[Saved data entries]
(** * MistralOcrBot: OCR result normalization and request handlers

    A shallow embedding of [bot.py].  Python [str] values are modelled as
    Rocq [string]s, one [ascii] standing for one Python character; a page
    attribute that [hasattr] may find missing is an [option]; exceptions are
    values of [exn] threaded through a small error monad; the calls a
    handler makes on Telegram, on the HTTP client and on the OCR provider are
    recorded in a trace of [action]s. *)

From Stdlib Require Import String Ascii List Bool Arith Lia DecimalString.
Import ListNotations.
Open Scope list_scope.
Open Scope string_scope.

(** ** Python string primitives used by [bot.py] *)

Module Py.

(** [s.startswith(p)] *)
Definition startswith (s p : string) : bool := String.prefix p s.

(** [sub in s] *)
Fixpoint contains (sub s : string) : bool :=
  String.prefix sub s ||
  match s with
  | EmptyString => false
  | String _ s' => contains sub s'
  end.

(** [s[n:]] for [n >= 0] *)
Fixpoint drop (n : nat) (s : string) : string :=
  match n, s with
  | O, _ => s
  | S _, EmptyString => EmptyString
  | S k, String _ s' => drop k s'
  end.

(** [s[:n]] for [n >= 0] *)
Definition take (n : nat) (s : string) : string := String.substring 0 n s.

(** The scan of [str.replace] for a non-empty [old]: the occurrences of
    [old] are found left to right and do not overlap.  [skip] counts the
    characters of a match that are still to be passed over. *)
Fixpoint replace_from (old new : string) (skip : nat) (s : string) : string :=
  match s with
  | EmptyString => EmptyString
  | String c s' =>
      match skip with
      | S k => replace_from old new k s'
      | O =>
          if String.prefix old s
          then new ++ replace_from old new (String.length old - 1) s'
          else String c (replace_from old new 0 s')
      end
  end.

(** What [str.replace] does for the empty [old]: [new] goes before every
    character and after the last. *)
Fixpoint intersperse (new s : string) : string :=
  match s with
  | EmptyString => new
  | String c s' => new ++ String c (intersperse new s')
  end.

(** [s.replace(old, new)] *)
Definition replace (old new s : string) : string :=
  match old with
  | EmptyString => intersperse new s
  | String _ _ => replace_from old new 0 s
  end.

(** The scan of [str.split] for a non-empty separator: [cur] is the field
    being read, in reverse. *)
Fixpoint rev_string (acc s : string) : string :=
  match s with
  | EmptyString => acc
  | String c s' => rev_string (String c acc) s'
  end.

Fixpoint split_from (sep : string) (skip : nat) (cur : string) (s : string)
  : list string :=
  match s with
  | EmptyString => [rev_string "" cur]
  | String c s' =>
      match skip with
      | S k => split_from sep k cur s'
      | O =>
          if String.prefix sep s
          then rev_string "" cur :: split_from sep (String.length sep - 1) "" s'
          else split_from sep 0 (String c cur) s'
      end
  end.

(** [s.split(sep)] for a non-empty [sep] (Python raises [ValueError] on the
    empty separator; [bot.py] only passes literals). *)
Definition split (sep s : string) : list string := split_from sep 0 "" s.

(** [sep.join(l)] *)
Definition join (sep : string) (l : list string) : string := String.concat sep l.

(** [c.lower()] on the ASCII range; other bytes are left alone. *)
Definition lower_ascii (c : ascii) : ascii :=
  let n := nat_of_ascii c in
  if ((65 <=? n)%nat && (n <=? 90)%nat)%bool then ascii_of_nat (n + 32) else c.

(** [s.lower()] *)
Fixpoint lower (s : string) : string :=
  match s with
  | EmptyString => EmptyString
  | String c s' => String (lower_ascii c) (lower s')
  end.

(** [c in chars] for a character *)
Fixpoint mem_char (c : ascii) (chars : string) : bool :=
  match chars with
  | EmptyString => false
  | String d chars' => Ascii.eqb c d || mem_char c chars'
  end.

Fixpoint lstrip (chars s : string) : string :=
  match s with
  | EmptyString => EmptyString
  | String c s' => if mem_char c chars then lstrip chars s' else s
  end.

(** [s.strip(chars)] *)
Definition strip (chars s : string) : string :=
  rev_string "" (lstrip chars (rev_string "" (lstrip chars s))).

(** [l[i]] for [i >= 0]; [None] stands for [IndexError]. *)
Definition index {A : Type} (l : list A) (i : nat) : option A := nth_error l i.

(** [l[-1]] *)
Definition last_item {A : Type} (l : list A) : option A :=
  match rev l with
  | [] => None
  | x :: _ => Some x
  end.

(** Truth value of a string: only the empty string is false. *)
Definition truthy (s : string) : bool :=
  match s with
  | EmptyString => false
  | String _ _ => true
  end.

End Py.

(** ** Data model: the provider's response *)

(** The line break ["\n"], the double quote and the single quote. *)
Definition nl : string := String "010"%char "".
Definition dquote : string := String "034"%char "".
Definition squote : string := String "039"%char "".

(** One embedded image of a page: [img.id] and [img.image_base64]. *)
Record OCRImage : Type := mkImage {
  id : string;
  image_base64 : string
}.

(** One paragraph of a page: [paragraph.text]. *)
Record Paragraph : Type := mkParagraph {
  text : string
}.

(** One page of the response.  Each attribute is [None] when
    [hasattr(page, ...)] is false. *)
Record OCRPage : Type := mkPage {
  paragraphs : option (list Paragraph);
  markdown : option string;
  images : option (list OCRImage)
}.

(** [ocr_response.pages] *)
Definition OCRResponse : Type := list OCRPage.

(** ** Exceptions *)

Inductive exn : Type :=
| AttributeError (attr : string)   (* reading an attribute the page lacks *)
| Raised (msg : string).           (* any other exception, with its message *)

(** [str(e)]; the pages of the response are [OCRPageObject]s. *)
Definition str_exn (e : exn) : string :=
  match e with
  | AttributeError attr =>
      "'OCRPageObject' object has no attribute '" ++ attr ++ "'"
  | Raised msg => msg
  end.

Definition result (A : Type) : Type := (exn + A)%type.

Definition ok {A : Type} (a : A) : result A := inr a.
Definition raise {A : Type} (e : exn) : result A := inl e.

Definition bind {A B : Type} (m : result A) (f : A -> result B) : result B :=
  match m with
  | inl e => inl e
  | inr a => f a
  end.

Notation "x <- m ;; k" := (bind m (fun x => k))
  (at level 61, m at next level, right associativity).

(** [page.markdown], which raises when the attribute is missing. *)
Definition get_markdown (page : OCRPage) : result string :=
  match markdown page with
  | Some md => ok md
  | None => raise (AttributeError "markdown")
  end.

(** ** Plain-text normalization (the loop of [send_ocr_results]) *)

(** The line filter of the markdown fallback. *)
Definition keep_line (line : string) : bool :=
  negb (Py.startswith line "![") && negb (Py.startswith line "<img").

(** The markdown fallback: [md_text] after the two rewriting statements. *)
Definition markdown_to_text (md : string) : string :=
  let md_text := md in
  let md_text :=
    Py.replace "### " "" (Py.replace "## " "" (Py.replace "# " "" md_text)) in
  Py.join nl (filter keep_line (Py.split nl md_text)).

(** The body of the inner loop over [page.paragraphs]. *)
Definition add_paragraph (text_content : string) (paragraph : Paragraph) : string :=
  text_content ++ text paragraph ++ nl.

_INSTRUCTIONS FOR THE TASK_: Nothing but the lines above from the one containing "(** ** Exceptions *)" through the one containing "A := inl e." should appear in the answer, each repeated exactly.

_EXERCISE RESULT_:
(** ** Exceptions *)

Inductive exn : Type :=
| AttributeError (attr : string)   (* reading an attribute the page lacks *)
| Raised (msg : string).           (* any other exception, with its message *)

(** [str(e)]; the pages of the response are [OCRPageObject]s. *)
Definition str_exn (e : exn) : string :=
  match e with
  | AttributeError attr =>
      "'OCRPageObject' object has no attribute '" ++ attr ++ "'"
  | Raised msg => msg
  end.

Definition result (A : Type) : Type := (exn + A)%type.

Definition ok {A : Type} (a : A) : result A := inr a.
Definition raise {A : Type} (e : exn) : result A := inl e.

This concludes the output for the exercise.